Stored records:
──────────────────────────────
Lemma aggregate_not_assertion (summ : list (gmap string Qc)) :
  ¬ is_assertion (aggregate summ).
Proof.
  unfold aggregate.
  apply result_bind_not_assertion; [by destruct summ; intros [? ?]|intros x _].
  apply result_bind_not_assertion.
  { apply dict_comprehension_not_assertion. intros k.
    apply result_bind_not_assertion; [apply column_not_assertion|intros ? _].
    apply truediv_not_assertion. }
  intros mm _.
  apply result_bind_not_assertion; [by destruct summ; intros [? ?]|intros x' _].
  apply result_bind_not_assertion.
  { apply dict_comprehension_not_assertion. intros k.
    apply result_fmap_not_assertion, column_not_assertion. }
  intros ms _.
  do 3 (apply result_bind_not_assertion;
        [apply getitem_not_assertion|intros ? _]).
  apply result_bind_not_assertion;
    [apply f1_scores_not_assertion|intros [[p r] f1] _].
  simpl.
  do 2 (apply result_bind_not_assertion;
        [apply delitem_not_assertion|intros ? _]).
  apply result_bind_not_assertion;
    [apply delitem_not_assertion|intros ? _; apply Return_not_assertion].
Qed.

Lemma tag_batch_not_assertion (sid2tag : gmap Z string) b
    (out : list (list Qc)) :
  ¬ is_assertion (tag_batch sid2tag b out).
Proof.
  apply mapM_not_assertion. intros [[x y] z]. unfold tag_sentence.
  apply result_bind_not_assertion; [by destruct y; intros [? ?]|intros y0 _].
  unfold sid2tag_getitem.
  apply result_bind_not_assertion; [by case_match; intros [? ?]|intros ty _].
  apply result_bind_not_assertion; [by case_match; intros [? ?]|intros tz _].
  apply Return_not_assertion.
Qed.

Lemma never_asserts_ret {A} (a : A) : never_asserts (mret a : @M Features A).
Proof. intros w. apply Return_not_assertion. Qed.

Lemma never_asserts_lift {A} (r : result A) :
  ¬ is_assertion r → never_asserts (lift r : @M Features A).
Proof. by intros Hr w. Qed.

Lemma never_asserts_bind {A B} (m : @M Features A) (f : A → @M Features B) :
  never_asserts m →
  (∀ a w w', m w = (Return a, w') → never_asserts (f a)) →
  never_asserts (m ≫= f).
Proof.
  intros Hm Hf w. specialize (Hm w). unfold mbind, M_bind.
  destruct (m w) as [[a|e] w1] eqn:Hmw.
  - by apply (Hf a w w1).
  - intros [msg H]. apply Hm. exists msg. simpl in *. by injection H as ->.
Qed.

Lemma never_asserts_perform (ev : io_event) :
  never_asserts (perform ev : @M Features unit).
Proof. intros w. apply Return_not_assertion. Qed.

Lemma never_asserts_external {A} (ev : io_event) (r : result A) :
  ¬ is_assertion r → never_asserts (external ev r : @M Features A).
Proof. by intros Hr w. Qed.

Lemma never_asserts_next : never_asserts (@next Features).
Proof. intros w. unfold next. by destruct (generator w); intros [? ?]. Qed.

Lemma never_asserts_for_range {S} (n : nat) (body : S → @M Features S) :
  (∀ st, never_asserts (body st)) → ∀ st, never_asserts (for_range n body st).
Proof.
  intros Hbody. induction n as [|n IH]; intros st; simpl.
  - apply never_asserts_ret.
  - apply never_asserts_bind; [apply Hbody|intros st' _ _ _; apply IH].
Qed.

Lemma never_asserts_evaluate main
    (model : @batch Features → list (list Qc)) loss_fn metrics num_steps :
  never_asserts (evaluate main model loss_fn metrics num_steps).
Proof.
  unfold evaluate. apply never_asserts_bind.
  { apply never_asserts_for_range. intros st. unfold loop_body.
    apply never_asserts_bind; [apply never_asserts_next|intros b _ _ _].
    apply never_asserts_bind; [|intros; apply never_asserts_ret].
    destruct main; [|apply never_asserts_ret].
    apply never_asserts_bind; [|intros; apply never_asserts_ret].
    apply never_asserts_lift, tag_batch_not_assertion. }
  intros st _ _ _. apply never_asserts_bind.
  { apply never_asserts_lift, aggregate_not_assertion. }
  intros m _ _ _. apply never_asserts_bind.
  { destruct main; [apply never_asserts_perform|apply never_asserts_ret]. }
  intros _ _ _ _. apply never_asserts_bind.
  { apply never_asserts_lift, truediv_not_assertion. }
  intros; apply never_asserts_ret.
Qed.

(** ** The script *)

Section ScriptTheory.

Context {Dataset Net : Type}.
Variable env : @environment Features Dataset Net.

Lemma startup_run (a : args) w :
  let json_path := os_path_join (model_dir a) "params.json" in
  startup env a w =
    if os_path_isfile env json_path then (Return json_path, w)
    else (Raise (AssertionError
                   ("No json configuration file found at " +:+ json_path)), w).
Proof.
  unfold startup, assert_. simpl.
  by destruct (os_path_isfile env _).
Qed.

Lemma external_Return {A} (ev : io_event) (r : result A) (x : A) w w' :
  external ev r w = (Return x, w') →
  r = Return x ∧ generator w' = generator w ∧ effects w' = effects w ++ [ev].
Proof. unfold external. by intros [= -> <-]. Qed.

Lemma perform_Return (ev : io_event) (u : unit) w w' :
  perform ev w = (Return u, w') →
  generator w' = generator w ∧ effects w' = effects w ++ [ev].
Proof. destruct u. by intros [= <-]. Qed.

Lemma script_never_asserts_with_params (a : args) :
  externals_never_assert env →
  os_path_isfile env (os_path_join (model_dir a) "params.json") = true →
  never_asserts (script env a).
Proof.
  intros (HParams & HLoader & Hload & HBert & HSBert & HLuis & Hckpt) Hfile.
  unfold script. apply never_asserts_bind.
  { intros w. rewrite startup_run, Hfile. apply Return_not_assertion. }
  intros json_path _ _ _. apply never_asserts_bind.
  { apply never_asserts_external, HParams. }
  intros params _ _ _. apply never_asserts_bind.
  { apply never_asserts_perform. }
  intros _ _ _ _. apply never_asserts_bind.
  { apply never_asserts_external, HLoader. }
  intros data_loader w1 w2 [Hdl _]%external_Return.
  apply never_asserts_bind.
  { eapply never_asserts_lift, Hload, Hdl. }
  intros data _ _ _. apply never_asserts_bind.
  { apply never_asserts_lift, getitem_not_assertion. }
  intros test_data _ _ _. apply never_asserts_bind.
  { intros w. apply Return_not_assertion. }
  intros _ _ _ _. apply never_asserts_bind.
  { apply never_asserts_lift. repeat case_bool_decide; auto. }
  intros net0 _ _ _. apply never_asserts_bind.
  { apply never_asserts_external, Hckpt. }
  intros net _ _ _. apply never_asserts_bind.
  { apply never_asserts_lift. unfold floordiv.
    case_decide; by intros [? ?]. }
  intros num_steps _ _ _. apply never_asserts_bind.
  { apply never_asserts_evaluate. }
  intros [test_metrics avg] _ _ _. apply never_asserts_perform.
Qed.

(** C7.  Provided the code called in utils, the data loader and the
    network module raises no AssertionError of its own, the script (and
    already its first lines) raises AssertionError if and only if there
    is no file params.json in the model directory: that file's
    existence is the one condition the script asserts. *)
Theorem script_asserts_only_params_json (a : args) w :
  externals_never_assert env →
  let json_path := os_path_join (model_dir a) "params.json" in
  (is_assertion (startup env a w).1 ↔ os_path_isfile env json_path = false) ∧
  (is_assertion (script env a w).1 ↔ os_path_isfile env json_path = false).
Proof.
  intros Hext json_path. split.
  - rewrite startup_run. fold json_path.
    destruct (os_path_isfile env json_path); split; try done.
    + by intros [? ?].
    + intros _. by eexists.
  - destruct (os_path_isfile env json_path) eqn:Hfile; split; try done.
    + intros H. exfalso.
      by apply (script_never_asserts_with_params a Hext Hfile w).
    + intros _. unfold script, mbind, M_bind.
      rewrite startup_run. fold json_path. rewrite Hfile. by eexists.
Qed.

Lemma os_path_join_in_directory (dir name : string) :
  startswith_sep name = false →
  in_directory dir name (os_path_join dir name).
Proof.
  intros Hname. unfold in_directory, os_path_join, separator.
  rewrite Hname. by destruct (bool_decide (dir = EmptyString) || endswith_sep dir).
Qed.

Lemma startswith_sep_app (s suffix : string) :
  startswith_sep s = false → startswith_sep suffix = false →
  startswith_sep (s +:+ suffix) = false.
Proof. by destruct s. Qed.
(** * ENG_APP: the TSN feature-transformation and inference pipeline

    A shallow embedding of [src/ENG_APP.py], the Streamlit script that
    predicts the toluene adsorption capacity (TSN) of a MOF material from
    five physical features, and the properties of its prediction block.

    Python floats are idealised: a finite float is a real number, next to
    the three special values NaN, +inf and -inf.  Pickled artifacts are
    Python objects of unknown class, so they are duck-typed records of the
    methods the script calls on them.  An exception is an instance of
    [Exception] (the hierarchy every error of numpy, scipy, pandas,
    scikit-learn and joblib lives in) carrying its class and its [str];
    the texts of the libraries' own messages are abbreviated.

    The number inputs and the button of the sidebar are the inputs of a run
    (the record [sidebar]); what a run renders is a list of page elements,
    and the markup strings passed to [st.markdown] are named, not spelled
    out. *)

From Stdlib Require Import Reals Lra String List Bool.
From stdpp Require Import base option gmap strings.
Import ListNotations.
Local Open Scope string_scope.

(** ** Python values, exceptions and arrays *)

Module Py.

Inductive pyfloat : Type :=
| Fin (r : R)
| NaN
| PInf
| NInf.

Inductive exn_class : Type :=
| FileNotFoundError
| KeyError
| IndexError
| AttributeError
| TypeError
| ValueError
| OtherError.

Record exn : Type := mk_exn { exn_cls : exn_class; exn_str : string }.

(** The outcome of evaluating a Python expression: a value, or a raised
    exception. *)
Inductive result (A : Type) : Type :=
| Ok (a : A)
| Raise (e : exn).
Arguments Ok {A} a.
Arguments Raise {A} e.

Definition bind {A B : Type} (r : result A) (k : A -> result B) : result B :=
  match r with
  | Ok a => k a
  | Raise e => Raise e
  end.

Definition is_raise {A : Type} (r : result A) : bool :=
  match r with
  | Ok _ => false
  | Raise _ => true
  end.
──────────────────────────────
Task to carry out -
Nothing beyond the lines from the start of the entries through the line with "intros ms _." should appear. Repeat those lines exactly, both ends included.

Response -
Lemma aggregate_not_assertion (summ : list (gmap string Qc)) :
  ¬ is_assertion (aggregate summ).
Proof.
  unfold aggregate.
  apply result_bind_not_assertion; [by destruct summ; intros [? ?]|intros x _].
  apply result_bind_not_assertion.
  { apply dict_comprehension_not_assertion. intros k.
    apply result_bind_not_assertion; [apply column_not_assertion|intros ? _].
    apply truediv_not_assertion. }
  intros mm _.
  apply result_bind_not_assertion; [by destruct summ; intros [? ?]|intros x' _].
  apply result_bind_not_assertion.
  { apply dict_comprehension_not_assertion. intros k.
    apply result_fmap_not_assertion, column_not_assertion. }
  intros ms _.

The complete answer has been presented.